Ahora, en estas páginas, nos encontramos con un niño dickensiano que tiene un «cuerpo demasiado trabajado, hecho de campo y madrugones, con ropas sencillas que ya le quedan pequeñas, y una gorra de otro tiempo», que viste «pana desgastada», de manos «endurecidas», con «las uñas oscuras de arañar la tierra» y la piel poéticamente «bordada de tantos soles» y que, proletarizado al máximo, fuma pese a tener todavía dientes de leche
.

Estamos ante la extemporánea idealización de un paisaje inexistente y pretendidamente literario, un sur que, en 1977, se muestra solanesco y embrutecido, sin que de esta pintura se deduzca una intención de crítica social, sino más bien una exhibición de armas literarias, propia de un autor joven e incontinente, que cree tener demasiada literatura en su pluma como para contener la emisión de frases preciosistas del tipo «una mano que se agita pañuelo», o el ciclista «arando la carretera»
.

Para que el paisaje tenga una lectura moral es necesario ir más allá de la postal turística y, sobre todo, evitar esta actualización esencialista del «Spain is different». De acuerdo en que la Andalucía de 1977 no era precisamente Canadá. Pero tampoco agotemos toda la munición en hombres indolentes y embrutecidos, lactantes fumadores y los siempre decorativos perros canijos. Eso sí, se ha olvidado de las moscas, esas moscas tan andaluzas y tan moralizantes
.

IV

La historia, como prefieres llamar a tu búsqueda actual —siempre la necesidad de acotar con términos exactos cada movimiento de tu vida—, comenzó meses atrás, en Madrid, aunque esto no hace falta que se lo cuentes al niño que a tu lado mira el paisaje, con él bastan palabras sencillas, hablar de coches y de motores, de fútbol, de cualquier cosa, él no te escuchará.
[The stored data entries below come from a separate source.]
(* ===== verification/PerCpu.v ===== *)
(** The per-CPU data and the stacks: [include/sys/percpu.h], [include/asm/threads.h] and
    [kernel/threads.c].  The build has [-DNR_CPUS=1] (the [Makefile]), and of each [#if] of
    [percpu.h] the branch for one CPU is the one that is compiled.  The objects themselves are where the
    linker puts them; here is how the code finds the part of a CPU. *)

From S2P Require Import Prelude Machine.
#[local] Open Scope Z_scope.
#[local] Open Scope cint_scope.

(** [-DNR_CPUS=1] in the [Makefile]. *)
Definition NR_CPUS : Z := 1.

Definition smp_processor_id : Z := 0.
Definition per_cpu_offset (cpu : Z) : Z := 0.

(** The address [off] bytes behind [ptr], hidden from the compiler. *)
Definition RELOC_HIDE (ptr off : Z) : Z := u64 (ptr + off).
Definition per_cpu_ptr (ptr cpu : Z) : Z := RELOC_HIDE ptr (per_cpu_offset cpu).
Definition this_cpu_ptr (ptr : Z) : Z := per_cpu_ptr ptr smp_processor_id.

Definition for_each_possible_cpu {S} (f : Z → M S unit) : M S unit := for_each (seqZ 0 NR_CPUS) f.

(** The stacks: of a CPU, and of the exceptions that switch to one of their own. *)
Definition CPU_STACK_SIZE : Z := 4 * PAGE_SIZE.
Definition EXCEPTION_STACK_SIZE : Z := 1 * PAGE_SIZE.
Definition DOUBLEFAULT_STACK : Z := 1.
Definition NR_EXCEPTION_STACKS : Z := 4.

(** [cpu_stacks[cpu]] of the array at [cpu_stacks], and the initial value of
    [initial_stack]: the end of the first one, as stacks grow down. *)
Definition cpu_stack (cpu_stacks cpu : Z) : Z := u64 (cpu_stacks + CPU_STACK_SIZE * cpu).
Definition initial_stack (cpu_stacks : Z) : Z := u64 (cpu_stack cpu_stacks 0 + CPU_STACK_SIZE).

(** With one CPU the part of a CPU is the object. *)
Lemma per_cpu_ptr_object p cpu : 0 ≤ p < 2 ^ 64 → per_cpu_ptr p cpu = p.
Proof. intros Hp. unfold per_cpu_ptr, RELOC_HIDE, per_cpu_offset. rewrite Z.add_0_r. by apply wrap_small. Qed.

(** The loop over the CPUs runs its body on this one. *)
Lemma for_each_possible_cpu_this {S} (f : Z → M S unit) s : for_each_possible_cpu f s = (f smp_processor_id ;; mret tt) s.
Proof. reflexivity. Qed.

(** The stack of the first CPU is at the start of the array, and the initial one starts at its
    end. *)
Lemma initial_stack_bounds stacks : 0 ≤ stacks → stacks + CPU_STACK_SIZE < 2 ^ 64 →
  initial_stack stacks = cpu_stack stacks 0 + CPU_STACK_SIZE ∧ cpu_stack stacks 0 = stacks.
Proof.
  intros H0 H1. unfold initial_stack, cpu_stack. assert (0 ≤ CPU_STACK_SIZE) by (vm_compute; discriminate).
  rewrite Z.mul_0_r, Z.add_0_r, !wrap_small; rewrite ?wrap_small; lia.
Qed.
Pero la historia no, en modo alguno le interesaría saber cómo se inició la búsqueda. Ahora, desde el cansancio, lo recuerdas todo, en el principio, como una tarde de lluvia en Madrid, lucha de paraguas en las aceras, aunque esos detalles no aportan nada, son meros adornos para tu historia, inevitable tendencia novelesca. Puedes empezar contando otras cosas realmente importantes de aquellos días iniciales, no hace falta profundizar mucho, basta con unas pinceladas: en primer lugar una llamada telefónica —porque las historias, las buenas historias, suelen empezar en una llamada de teléfono que quiebra alguna tarde tediosa de enero—; una llamada que da lugar a una cita acordada sin mucho interés, más por curiosidad que por necesidad. Puedes crear, además, cierto contexto, las circunstancias básicas en que llegó esa cita: varios meses que llevabas sin un verdadero trabajo, a causa de la desconfianza de los posibles nuevos clientes hacia ti, conocedores de tu trabajo para algunos personajes del régimen anterior; lo cual te provocaba pequeños apuros económicos, que comenzaban a ser serios justo cuando surgió la cita, la llamada telefónica que te introducía de lleno en esta historia.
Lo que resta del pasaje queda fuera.